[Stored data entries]
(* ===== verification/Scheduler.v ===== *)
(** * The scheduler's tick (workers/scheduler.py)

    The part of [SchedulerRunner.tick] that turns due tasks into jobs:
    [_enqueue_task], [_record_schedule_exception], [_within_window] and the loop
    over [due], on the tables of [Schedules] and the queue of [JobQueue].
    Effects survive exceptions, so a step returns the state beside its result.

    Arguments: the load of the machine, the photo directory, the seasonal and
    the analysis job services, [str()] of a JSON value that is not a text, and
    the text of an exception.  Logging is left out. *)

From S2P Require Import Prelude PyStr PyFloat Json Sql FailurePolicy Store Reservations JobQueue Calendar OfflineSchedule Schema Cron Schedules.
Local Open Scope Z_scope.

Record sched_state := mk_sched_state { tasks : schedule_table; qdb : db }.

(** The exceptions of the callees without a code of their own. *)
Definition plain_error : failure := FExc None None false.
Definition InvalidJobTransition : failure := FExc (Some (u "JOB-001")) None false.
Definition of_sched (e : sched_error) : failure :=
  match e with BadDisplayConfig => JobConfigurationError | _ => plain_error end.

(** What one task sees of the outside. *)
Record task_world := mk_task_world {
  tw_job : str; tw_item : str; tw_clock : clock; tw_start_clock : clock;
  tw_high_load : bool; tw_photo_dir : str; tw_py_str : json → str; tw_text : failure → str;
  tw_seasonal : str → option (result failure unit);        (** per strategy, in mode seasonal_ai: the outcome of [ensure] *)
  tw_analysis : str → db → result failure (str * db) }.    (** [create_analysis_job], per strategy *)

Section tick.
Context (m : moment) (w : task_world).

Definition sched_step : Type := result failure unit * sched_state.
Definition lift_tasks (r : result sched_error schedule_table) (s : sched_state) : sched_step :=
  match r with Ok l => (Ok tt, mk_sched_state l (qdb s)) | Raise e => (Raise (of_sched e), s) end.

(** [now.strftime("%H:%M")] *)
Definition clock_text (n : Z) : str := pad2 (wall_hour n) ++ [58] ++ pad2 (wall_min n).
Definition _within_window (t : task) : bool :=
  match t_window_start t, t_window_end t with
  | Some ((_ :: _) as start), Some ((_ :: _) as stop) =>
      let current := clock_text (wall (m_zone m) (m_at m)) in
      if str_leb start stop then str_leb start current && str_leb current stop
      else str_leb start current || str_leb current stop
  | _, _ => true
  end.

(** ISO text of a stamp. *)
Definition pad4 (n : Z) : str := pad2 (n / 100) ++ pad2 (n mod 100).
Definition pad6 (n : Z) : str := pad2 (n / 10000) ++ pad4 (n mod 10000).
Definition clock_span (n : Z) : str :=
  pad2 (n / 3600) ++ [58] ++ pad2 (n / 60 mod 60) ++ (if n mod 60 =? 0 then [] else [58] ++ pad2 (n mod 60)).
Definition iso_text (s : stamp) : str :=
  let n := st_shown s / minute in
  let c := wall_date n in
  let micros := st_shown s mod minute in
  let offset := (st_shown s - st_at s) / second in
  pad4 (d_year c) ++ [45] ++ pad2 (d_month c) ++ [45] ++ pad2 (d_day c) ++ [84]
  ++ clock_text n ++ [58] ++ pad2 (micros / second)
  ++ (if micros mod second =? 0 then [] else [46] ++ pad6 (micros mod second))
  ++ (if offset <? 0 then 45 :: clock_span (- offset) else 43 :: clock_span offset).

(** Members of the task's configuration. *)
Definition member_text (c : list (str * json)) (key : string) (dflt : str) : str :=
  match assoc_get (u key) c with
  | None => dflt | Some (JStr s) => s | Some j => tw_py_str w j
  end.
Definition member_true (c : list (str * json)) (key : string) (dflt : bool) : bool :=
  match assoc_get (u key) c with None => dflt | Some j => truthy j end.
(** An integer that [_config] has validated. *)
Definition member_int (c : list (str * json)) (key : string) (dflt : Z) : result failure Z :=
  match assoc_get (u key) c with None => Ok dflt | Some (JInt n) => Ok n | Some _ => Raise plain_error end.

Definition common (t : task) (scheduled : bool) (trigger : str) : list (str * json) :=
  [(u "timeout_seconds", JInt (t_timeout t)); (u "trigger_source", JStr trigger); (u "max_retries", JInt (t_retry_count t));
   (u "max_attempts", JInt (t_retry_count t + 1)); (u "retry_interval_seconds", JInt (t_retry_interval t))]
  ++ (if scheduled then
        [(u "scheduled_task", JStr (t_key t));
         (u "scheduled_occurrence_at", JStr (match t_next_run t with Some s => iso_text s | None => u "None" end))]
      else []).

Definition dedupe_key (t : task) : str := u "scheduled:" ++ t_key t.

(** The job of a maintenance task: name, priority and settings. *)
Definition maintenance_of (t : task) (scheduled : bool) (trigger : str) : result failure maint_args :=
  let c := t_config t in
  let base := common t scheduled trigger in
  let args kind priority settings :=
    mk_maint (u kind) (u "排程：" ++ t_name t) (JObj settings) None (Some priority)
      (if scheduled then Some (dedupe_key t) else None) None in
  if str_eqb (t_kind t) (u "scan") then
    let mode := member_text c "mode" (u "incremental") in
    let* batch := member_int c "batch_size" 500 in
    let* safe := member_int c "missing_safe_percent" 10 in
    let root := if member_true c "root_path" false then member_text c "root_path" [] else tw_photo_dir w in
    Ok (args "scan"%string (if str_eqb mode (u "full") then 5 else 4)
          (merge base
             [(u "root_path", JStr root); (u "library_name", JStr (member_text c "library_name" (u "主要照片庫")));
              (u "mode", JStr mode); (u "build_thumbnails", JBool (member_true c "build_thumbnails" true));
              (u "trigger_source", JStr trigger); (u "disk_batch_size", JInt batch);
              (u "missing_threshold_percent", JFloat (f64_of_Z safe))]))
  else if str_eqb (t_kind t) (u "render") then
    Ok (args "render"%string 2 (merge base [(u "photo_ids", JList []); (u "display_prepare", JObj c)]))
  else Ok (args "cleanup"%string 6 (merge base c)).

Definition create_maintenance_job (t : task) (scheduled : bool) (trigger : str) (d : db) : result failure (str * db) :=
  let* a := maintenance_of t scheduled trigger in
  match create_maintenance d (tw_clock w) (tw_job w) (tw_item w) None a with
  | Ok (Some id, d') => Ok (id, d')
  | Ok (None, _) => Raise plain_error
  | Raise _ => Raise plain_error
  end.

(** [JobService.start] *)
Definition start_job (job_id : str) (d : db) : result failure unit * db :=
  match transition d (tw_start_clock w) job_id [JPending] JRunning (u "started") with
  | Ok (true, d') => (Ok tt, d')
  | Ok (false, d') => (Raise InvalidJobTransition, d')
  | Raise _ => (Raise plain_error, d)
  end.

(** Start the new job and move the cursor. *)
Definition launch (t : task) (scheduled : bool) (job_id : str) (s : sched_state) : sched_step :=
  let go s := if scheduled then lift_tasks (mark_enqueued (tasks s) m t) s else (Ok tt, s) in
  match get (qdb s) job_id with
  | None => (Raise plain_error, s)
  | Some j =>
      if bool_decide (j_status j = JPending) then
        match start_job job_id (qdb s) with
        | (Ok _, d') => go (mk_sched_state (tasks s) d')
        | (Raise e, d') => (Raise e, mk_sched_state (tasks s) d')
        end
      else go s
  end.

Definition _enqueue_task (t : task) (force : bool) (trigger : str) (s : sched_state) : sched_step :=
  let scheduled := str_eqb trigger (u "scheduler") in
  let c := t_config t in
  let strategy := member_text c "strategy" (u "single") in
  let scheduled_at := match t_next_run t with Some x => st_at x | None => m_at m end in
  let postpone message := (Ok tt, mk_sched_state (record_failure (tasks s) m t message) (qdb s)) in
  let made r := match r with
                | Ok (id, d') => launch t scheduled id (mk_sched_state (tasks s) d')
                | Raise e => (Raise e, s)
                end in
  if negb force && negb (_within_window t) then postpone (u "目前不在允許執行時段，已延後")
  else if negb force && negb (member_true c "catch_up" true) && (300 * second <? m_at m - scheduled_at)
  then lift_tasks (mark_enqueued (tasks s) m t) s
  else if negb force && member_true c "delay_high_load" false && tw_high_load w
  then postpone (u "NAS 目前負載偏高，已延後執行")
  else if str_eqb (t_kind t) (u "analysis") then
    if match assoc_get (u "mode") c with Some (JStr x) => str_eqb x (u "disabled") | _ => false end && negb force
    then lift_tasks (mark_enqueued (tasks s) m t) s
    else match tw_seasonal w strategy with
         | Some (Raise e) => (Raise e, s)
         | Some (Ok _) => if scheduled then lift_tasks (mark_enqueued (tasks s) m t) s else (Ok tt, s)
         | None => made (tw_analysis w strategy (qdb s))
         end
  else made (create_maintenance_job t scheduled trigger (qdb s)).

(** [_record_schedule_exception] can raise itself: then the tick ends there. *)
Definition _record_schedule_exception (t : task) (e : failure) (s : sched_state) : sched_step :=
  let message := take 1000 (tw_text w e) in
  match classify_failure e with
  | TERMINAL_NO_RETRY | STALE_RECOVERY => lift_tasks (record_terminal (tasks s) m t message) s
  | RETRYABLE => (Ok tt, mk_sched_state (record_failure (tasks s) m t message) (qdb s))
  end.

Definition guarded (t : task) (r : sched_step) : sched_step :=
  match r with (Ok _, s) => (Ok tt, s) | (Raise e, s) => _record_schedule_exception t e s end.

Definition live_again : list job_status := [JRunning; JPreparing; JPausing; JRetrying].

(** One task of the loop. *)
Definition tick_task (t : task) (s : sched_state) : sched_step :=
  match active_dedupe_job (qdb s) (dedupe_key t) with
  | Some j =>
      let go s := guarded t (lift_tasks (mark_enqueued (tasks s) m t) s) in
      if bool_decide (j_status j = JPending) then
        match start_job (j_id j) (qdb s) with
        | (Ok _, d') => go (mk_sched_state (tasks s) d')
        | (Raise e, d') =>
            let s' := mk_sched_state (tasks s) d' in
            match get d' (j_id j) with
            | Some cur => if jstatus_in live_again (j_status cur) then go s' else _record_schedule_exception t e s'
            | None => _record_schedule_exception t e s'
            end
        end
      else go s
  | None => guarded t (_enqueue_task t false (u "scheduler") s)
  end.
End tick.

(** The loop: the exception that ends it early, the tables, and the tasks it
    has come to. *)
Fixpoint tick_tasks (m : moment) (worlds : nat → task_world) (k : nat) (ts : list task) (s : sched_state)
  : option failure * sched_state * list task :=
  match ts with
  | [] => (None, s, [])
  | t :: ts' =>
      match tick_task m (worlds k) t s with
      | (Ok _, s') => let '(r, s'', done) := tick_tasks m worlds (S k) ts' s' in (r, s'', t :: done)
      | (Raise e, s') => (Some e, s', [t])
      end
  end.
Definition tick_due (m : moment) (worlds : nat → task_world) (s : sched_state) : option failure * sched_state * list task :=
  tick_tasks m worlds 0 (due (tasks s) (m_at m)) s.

== What is being asked ==
In the records above, find the line with "let strategy := member_text"; write out exactly that line and each one after it, stopping after the line with "if negb force && negb (_within_window".

== Written solution ==
  let strategy := member_text c "strategy" (u "single") in
  let scheduled_at := match t_next_run t with Some x => st_at x | None => m_at m end in
  let postpone message := (Ok tt, mk_sched_state (record_failure (tasks s) m t message) (qdb s)) in
  let made r := match r with
                | Ok (id, d') => launch t scheduled id (mk_sched_state (tasks s) d')
                | Raise e => (Raise e, s)
                end in
  if negb force && negb (_within_window t) then postpone (u "目前不在允許執行時段，已延後")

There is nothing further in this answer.